I’m heartbroken beyond belief and if I had have know I’d feel this bad, I don’t think I would have done it, I felt sort of ok with the idea up until we actually left him. Part of me thought we wouldn’t go through with it. I regret so much moving to a small home, tbh we knew it was small but got a good price at the time when we were struggling to find somewhere, we also thought a baby wouldn’t happen as we needed IVF but luckily it happened very quickly. We sort told ourselves, we’ll manage at the time, and sell in a few years when we grow out of it but it’s been 1.5 years exactly since we’ve moved in and I don’t see us moving to a bigger space at least for 3-4 years. I just feel stupid and guilty that we didn’t consider things a bit more, we probably could have looked harder or moved slightly further out back then, we knew a baby was on the cards so shame on us for not planing a better move at the time.

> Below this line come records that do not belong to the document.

Definition replace (old new s : string) : string := replace_from old new 0 s.

(** The part of [s] before the last occurrence of [sep], when there is
    one. *)
Fixpoint before_last (sep : ascii) (s : string) : option string :=
  match s with
  | EmptyString => None
  | String c s' =>
      match before_last sep s' with
      | Some p => Some (String c p)
      | None => if decide (c = sep) then Some EmptyString else None
      end
  end.

(** [s.rsplit(sep, 1)[0]]: [s] itself when [sep] does not occur. *)
Definition rsplit1_head (sep : ascii) (s : string) : string :=
  default s (before_last sep s).

End PyStr.

(** ** Data model *)

(** Values read by [json.loads] and written by [json.dumps].  The runner
    never computes on numbers; it only passes them on. *)
#[local] Unset Elimination Schemes.
Inductive json : Type :=
| JNull
| JBool (b : bool)
| JNum (n : Z)
| JStr (s : string)
| JList (l : list json)
| JDict (kv : list (string * json)).
#[local] Set Elimination Schemes.

(** [d[key]] on the items of a dict. *)
Fixpoint dict_get (key : string) (kv : list (string * json)) : option json :=
  match kv with
  | [] => None
  | (k, v) :: kv' => if decide (k = key) then Some v else dict_get key kv'
  end.

(** A test case as loaded from a benchmark data file: a dict with the keys
    ["id"], ["question"] and ["function"]. *)
Record TestCase : Type := {
  tc_id : string;
  tc_question : json;
  tc_function : json
}.

(** The usage dict returned next to a result by an interactive adapter. *)
Record Metadata : Type := {
  input_tokens : json;
  output_tokens : json;
  latency : json
}.
(** * approval-lane-buddy: the approval queue and its store

    A shallow embedding of the database side of the repository (the
    [approval_requests], [approval_actions] and [profiles] tables, their
    row-level-security policies and their triggers, as the migrations leave
    them once all of them have run) and of the two React handlers that
    write to it, [handleSubmit] and [handleApprovalAction].

    Conventions.
    - [uuid] and [text] columns are strings, [timestamptz] is an integer
      number of ticks, the nullable [integer] column [queue_position] is an
      [option Z]; tables are assumed to hold fewer than 2^31 rows, so that
      ROW_NUMBER and COUNT fit the [integer] column.
    - [now()] is the timestamp of the running transaction and
      [gen_random_uuid()] the identifier it draws: both are arguments of the
      statement that uses them.
    - ROW_NUMBER() OVER (ORDER BY created_at) leaves the order of rows with
      equal [created_at] to the executor, and a row that was rewritten can
      change its place in that order. Here it is the order [merge_sort]
      gives on the list that stands for the table. The lemmas on [dense]
      and [ordered] only use that the result is a sorted permutation; a
      statement that would depend on the order of equal creation times
      assumes that the pending requests have distinct ones
      ([distinct_times]) and then holds for every order of the table.
    - Only failures the schema itself produces are modelled (NOT NULL,
      primary and foreign keys, row-level security); an unreachable store is
      not. *)

From stdpp Require Import base strings list sorting.
From Stdlib Require Import ZArith Lia.

Local Open Scope Z_scope.

Abbreviation uuid := string.
Abbreviation timestamptz := Z.

(** ** Tables *)

(** [CREATE TABLE public.profiles]. *)
Module profiles.
Record row := mk {
  id : uuid;
  name : string;
  department : string;
  role : string;
  created_at : timestamptz;
  updated_at : timestamptz }.

Global Instance row_eq_dec : EqDecision row.
Proof. solve_decision. Defined.
End profiles.

(** [CREATE TABLE public.approval_requests]. *)
Module approval_requests.
Record row := mk {
  id : uuid;
  user_id : uuid;
  title : string;
  content : option string;
  department : string;
  status : string;
  queue_position : option Z;
  created_at : timestamptz;
  updated_at : timestamptz }.

Global Instance row_eq_dec : EqDecision row.
Proof. solve_decision. Defined.

Definition set_status (s : string) (r : row) : row :=
  mk (id r) (user_id r) (title r) (content r) (department r) s
     (queue_position r) (created_at r) (updated_at r).
Definition set_title (t : string) (r : row) : row :=
  mk (id r) (user_id r) t (content r) (department r) (status r)
     (queue_position r) (created_at r) (updated_at r).
Definition set_content (c : option string) (r : row) : row :=
  mk (id r) (user_id r) (title r) c (department r) (status r)
     (queue_position r) (created_at r) (updated_at r).
Definition set_queue_position (p : option Z) (r : row) : row :=
  mk (id r) (user_id r) (title r) (content r) (department r) (status r)
     p (created_at r) (updated_at r).
Definition set_updated_at (t : timestamptz) (r : row) : row :=
  mk (id r) (user_id r) (title r) (content r) (department r) (status r)
     (queue_position r) (created_at r) t.
End approval_requests.

(** [CREATE TABLE public.approval_actions]. *)
Module approval_actions.
Record row := mk {
  id : uuid;
  request_id : uuid;
  approver_id : uuid;
  action : string;
  comment : option string;
  created_at : timestamptz }.

Global Instance row_eq_dec : EqDecision row.
Proof. solve_decision. Defined.
End approval_actions.

Import approval_requests.

Record database := mk_database {
  db_profiles : list profiles.row;
  db_requests : list approval_requests.row;
  db_actions : list approval_actions.row }.

(** ** The queue maintainer: [update_queue_positions]

    The function and its trigger as the last migration declares them: a
    BEFORE INSERT OR UPDATE OF status row trigger. It drops the trigger of
    the earlier migrations, which ran an unguarded recompute AFTER INSERT OR
    UPDATE OR DELETE, once per statement. *)

(** The trigger event: [TG_OP], with the [OLD] row an update carries. *)
Inductive tg_event :=
  | TG_INSERT
  | TG_UPDATE (OLD : row).

Definition is_insert (ev : tg_event) : Prop :=
  match ev with TG_INSERT => True | TG_UPDATE _ => False end.

Global Instance is_insert_dec ev : Decision (is_insert ev).
Proof. destruct ev; simpl; apply _. Defined.
(** * moztelemetry.histogram: a shallow embedding and its properties

    The development follows [src/moztelemetry/histogram.py]: the class
    [Histogram] with its constructor, [get_value], [percentile] and [__add__].

    Modelling conventions.
    - Numbers.  The counts of a histogram are the numbers of a pandas column
      (numpy [int64] or [float64]); the percentile argument is a Python number.
      The source never says which: it adds, subtracts, multiplies, divides,
      compares and sums whatever it is given.  The functions below are
      therefore written over a class [Arithmetic] of these operations, and
      the statements that only depend on how the source combines them hold
      for every instance.  Two instances are given.  [numpy] is the machine
      arithmetic: [int64] with wrap-around and binary64 floats (Rocq's
      primitive floats) with the promotion of integers to floats; every
      sample is evaluated in it.  [Exact] is the arithmetic of the rationals
      extended with the infinities and not-a-number, without rounding; it
      is what a statement about the order of percentiles can refer to.
    - Exceptions.  Every fallible function returns a [result]; the error names
      the Python exception class.
    - pandas.  A [pd.Series] is an association list of (label, value) pairs in
      index order; the labels are the integers of an [Int64Index].  Only the
      pandas operations the source calls are modelled.  A column keeps the
      numbers it was given: the conversion of a column to one dtype is the
      identity on integers below 2^53 in magnitude and is left out.
    - The schema resolver ([requests] + [histogram_tools]) is not part of the
      repository; it is a parameter of the section that needs it. *)

From Stdlib Require Import Ascii String QArith Lqa.
From Stdlib Require Floats Uint63.
From stdpp Require Import gmap strings list sorting.

Set Default Proof Using "Type".

(** ** Exceptions *)

Inductive exn :=
| AssertionError
| LookupError      (* KeyError and IndexError *)
| ValueError
| RequestError.    (* anything raised while fetching or parsing the schema *)

Inductive result (A : Type) :=
| Ok (a : A)
| Raise (e : exn).
Arguments Ok {A} a.
Arguments Raise {A} e.

#[global] Instance result_ret : MRet result := fun A a => Ok a.
#[global] Instance result_bind : MBind result := fun A B f m =>
  match m with Ok a => f a | Raise e => Raise e end.
#[global] Instance result_fmap : FMap result := fun A B f m =>
  match m with Ok a => Ok (f a) | Raise e => Raise e end.

Definition assert (b : bool) : result unit :=
  if b then Ok tt else Raise AssertionError.

Definition of_option {A} (e : exn) (o : option A) : result A :=
  match o with Some a => Ok a | None => Raise e end.

(** ** Numbers *)

(** The operations the source applies to counts and percentiles.
    - [of_Z]: an integer of the program (a literal of the source, a boundary
      of the index) as a number;
    - [NaN]: [float('NaN')]; [is_nan]: what [fillna] and [sum] test;
    - [nadd], [nsub], [nmul]: [+], [-], [*]; [ndiv]: [/], which is true
      division in this module ([from __future__ import division]);
    - [nle], [neqb]: [<=] and [==];
    - [nsum]: the reduction behind [Series.sum()].
    The three laws are the ones the statements on construction and on sums
    rest on. *)
Class Arithmetic (num : Type) := {
  of_Z : Z → num;
  NaN : num;
  is_nan : num → bool;
  nadd : num → num → num;
  nsub : num → num → num;
  nmul : num → num → num;
  ndiv : num → num → num;
  nle : num → num → bool;
  neqb : num → num → bool;
  nsum : list num → num;
  nadd_comm : ∀ x y, nadd x y = nadd y x;
  is_nan_NaN : is_nan NaN = true;
  is_nan_zero : is_nan (of_Z 0) = false;
}.

Section Signs.

Context {num : Type} `{!Arithmetic num}.

(** [x == 0] *)
Definition is_zero (x : num) : bool := neqb x (of_Z 0).

(** [x < 0], as [x <= 0 and not x == 0] *)
Definition negative (x : num) : bool :=
  nle x (of_Z 0) && negb (neqb x (of_Z 0)).

(** [0 < x], as [0 <= x and not x == 0] *)
Definition positive (x : num) : bool :=
  nle (of_Z 0) x && negb (neqb x (of_Z 0)).

End Signs.

(** What IEEE 754 says of zero, of signs and of not-a-number, as far as
    [percentile] meets it on a histogram whose mass lies in one bucket.
    [inexact] singles out the results of true division and of the operations
    applied to such results (in numpy: the floats); subtracting a zero from
    one of them does not change how it compares with zero. *)
Class FloatingPoint (num : Type) `{!Arithmetic num} := {
  inexact : num → Prop;
  inexact_ndiv x y : inexact (ndiv x y);
  inexact_nmul x y : inexact x → inexact (nmul x y);
  inexact_nsub x y : inexact x → inexact (nsub x y);
  nan_unique x : is_nan x = true → x = NaN;
  nadd_nan x y : is_nan y = true → is_nan (nadd x y) = true;
  zero_div_zero w t z :
    is_zero t = true → is_zero z = true →
    is_nan (ndiv (nmul w t) z) = true;
  nsub_zero r z :
    inexact r → is_zero z = true →
    nle (nsub r z) (of_Z 0) = nle r (of_Z 0);
  not_negative x : nle (of_Z 0) x = true → negative x = false;
  fraction_sign p s :
    negative p = false → negative s = false →
    negative (nmul (ndiv p (of_Z 100)) s) = false;
  nsum_sign zeros c :
    Forall (λ z, is_zero z = true) zeros → negative c = false →
    negative (nsum (zeros ++ [c])) = false;
}.

(** The value of a 64-bit two's complement integer after an operation that
    overflows. *)
Definition wrap64 (z : Z) : Z := ((z + 2 ^ 63) mod 2 ^ 64 - 2 ^ 63)%Z.

(** [a - b] on two [numpy.int64], such as two labels of an index. *)
Definition int64_sub (a b : Z) : Z := wrap64 (a - b).

(** *** The arithmetic of numpy *)

Module numpy.

(** A scalar of a column: [int64 z] stands for the 64-bit integer
    [wrap64 z]. *)
Inductive num :=
| int64 (z : Z)
| float64 (f : PrimFloat.float).

(** [numpy.float64(z)] for an [int64]: the nearest float. *)
Definition astype_float (z : Z) : PrimFloat.float :=
  let w := wrap64 z in
  if (w =? - 2 ^ 63)%Z then
    PrimFloat.opp (PrimFloat.mul (PrimFloat.of_uint63 (Uint63.of_Z (2 ^ 62)))
                                 PrimFloat.two)
  else if (w <? 0)%Z then PrimFloat.opp (PrimFloat.of_uint63 (Uint63.of_Z (- w)))
  else PrimFloat.of_uint63 (Uint63.of_Z w).

(** The promotion of an operand that meets a float. *)
Definition to_float (x : num) : PrimFloat.float :=
  match x with
  | int64 z => astype_float z
  | float64 f => f
  end.

Definition isnan (x : num) : bool :=
  match x with
  | int64 _ => false
  | float64 f => negb (PrimFloat.eqb f f)
  end.

Definition add (x y : num) : num :=
  match x, y with
  | int64 a, int64 b => int64 (wrap64 (a + b))
  | _, _ => float64 (PrimFloat.add (to_float x) (to_float y))
  end.

Definition subtract (x y : num) : num :=
  match x, y with
  | int64 a, int64 b => int64 (wrap64 (a - b))
  | _, _ => float64 (PrimFloat.sub (to_float x) (to_float y))
  end.

Definition multiply (x y : num) : num :=
  match x, y with
  | int64 a, int64 b => int64 (wrap64 (a * b))
  | _, _ => float64 (PrimFloat.mul (to_float x) (to_float y))
  end.

(** True division yields a float, also on two integers; dividing by zero
    does not raise, it yields an infinity, or not-a-number for [0/0]. *)
Definition true_divide (x y : num) : num :=
  float64 (PrimFloat.div (to_float x) (to_float y)).

Definition less_equal (x y : num) : bool :=
  match x, y with
  | int64 a, int64 b => (wrap64 a <=? wrap64 b)%Z
  | _, _ => PrimFloat.leb (to_float x) (to_float y)
  end.

Definition equal (x y : num) : bool :=
  match x, y with
  | int64 a, int64 b => (wrap64 a =? wrap64 b)%Z
  | _, _ => PrimFloat.eqb (to_float x) (to_float y)
  end.

Definition is_int (x : num) : bool :=
  match x with int64 _ => true | float64 _ => false end.

Definition int_sum (l : list num) : Z :=
  foldr (λ x acc, match x with int64 z => z + acc | float64 _ => acc end)%Z
        0%Z l.

(** The sum of a float column skips not-a-number and adds from left to
    right, which is numpy's order for a short column (for eight floats and
    more the order depends on the version of numpy and of pandas); no
    general statement below depends on the order. *)
Definition float_sum (l : list num) : PrimFloat.float :=
  foldl (λ acc x, if isnan x then acc else PrimFloat.add acc (to_float x))
        PrimFloat.zero l.

(** [Series.sum()]: an integer column is summed in [int64], any other one
    in [float64]. *)
Definition sum (l : list num) : num :=
  if forallb is_int l then int64 (wrap64 (int_sum l)) else float64 (float_sum l).

(** A float that is a zero; a float that is not negative: a zero, a positive
    number, the positive infinity, or not-a-number. *)
Definition sf_zero (x : Floats.SpecFloat.spec_float) : Prop :=
  match x with Floats.SpecFloat.S754_zero _ => True | _ => False end.

Definition sf_notneg (x : Floats.SpecFloat.spec_float) : Prop :=
  match x with
  | Floats.SpecFloat.S754_zero _ | Floats.SpecFloat.S754_nan => True
  | Floats.SpecFloat.S754_infinity s
  | Floats.SpecFloat.S754_finite s _ _ => s = false
  end.

Lemma float_add_comm x y : PrimFloat.add x y = PrimFloat.add y x.
Proof.
  apply Floats.FloatAxioms.Prim2SF_inj. rewrite !Floats.FloatAxioms.add_spec.
  destruct (Floats.FloatOps.Prim2SF x) as [[]|[]| |sx mx ex],
           (Floats.FloatOps.Prim2SF y) as [[]|[]| |sy my ey];
    try reflexivity.
  unfold Floats.FloatAxioms.SF64add, Floats.SpecFloat.SFadd.
  by rewrite (Z.min_comm ey ex), Z.add_comm.
Qed.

He’s such a perfect dog and I miss him so much. Part of me wants them to call us and say this isn’t working, take your dog back so then I wouldn’t have to make this awful decision. I know that would be silly, they’ll have more time for walks, attention and stimulation. I have barely pet the dogs since the baby was born and I feel so bad about that.

I am sorry for what you are going through. But I think it’s better for dog ( considering he settles with new owner) in terms of more space, more activities and attention. I really hope your friends are genuinely dog loving and are not seeing him as their trial of seeing how they like living with a dog.

I think from dogs emotional well being point, it is not good that he comes and stays with you for a week so soon after you have abandon him ( I understand your reasons but at emotional level this is abandonment). Once he is settled and has established that emotional bond with new owners then perhaps you can keep him when your friends travel.

You say you don’t have time to pet your dogs, so it seems like your other dog is also neglected. Would your friends be ok to take the smaller dog as well. I used to have 2 dogs - one big, one small. They were best friends, so I am not sure if your dogs also feel the pain of separation from the ither dog.

VioletBramble · 08/09/2025 14:38

HairsprayBabe · 08/09/2025 14:25

Dog people are mental, you did the right thing OP the dog will have a happier life with more space and so will you and your family.

Dogs are not "part of the family" any more than a goldfish is. They are sentient beings but not equal to humans - when you take on a pet you have duty of care to do the best by them, and in this case rehoming was the right choice for everyone.

Ignore the dolally posters saying they would sleep in a tent or cut off a limb for their canine companion. And no I don't think you are likely to give up your child for lack of space either. It's a dog and people come first.

If you genuinely believe that a dog is no more a part of the family than a goldfish is, then you are the mental one, not the dog people. There is no comparison between a pet dog and a pet fish.

Araminta1003 · 08/09/2025 14:39

It is a simple head over heart matter.

VioletBramble · 08/09/2025 14:39

PGBlush · 08/09/2025 14:32

This OP, you have 100% done the right thing

Hello, the OP does still have another dog.

Trendyname · 08/09/2025 14:40

VioletBramble · 08/09/2025 14:38

If you genuinely believe that a dog is no more a part of the family than a goldfish is, then you are the mental one, not the dog people. There is no comparison between a pet dog and a pet fish.

I agree. I am astonished by this level of ignorance which give some posters confidence to speak any bullshit. Dogs are not similar to gold fish. That’s is factually incorrect.

Pricelessadvice · 08/09/2025 14:40

For too many people, a dog is their ‘baby’ until a real one comes along. Then the poor dog gets shafted.

Sorry OP, but I absolutely detest people who rehome dogs because they have a baby and suddenly decide it’s too much work/no space etc.
But please make it a clean break for this poor dog. Don’t confuse him by having him back in the house.

squidsin · 08/09/2025 14:41

I struggle to have time or sympathy for anyone who rehomes a 'beloved' pet because they've replaced it with something or someone else. Don't get any more pets.

And don't let the dog back into your house again - not fair on the dog.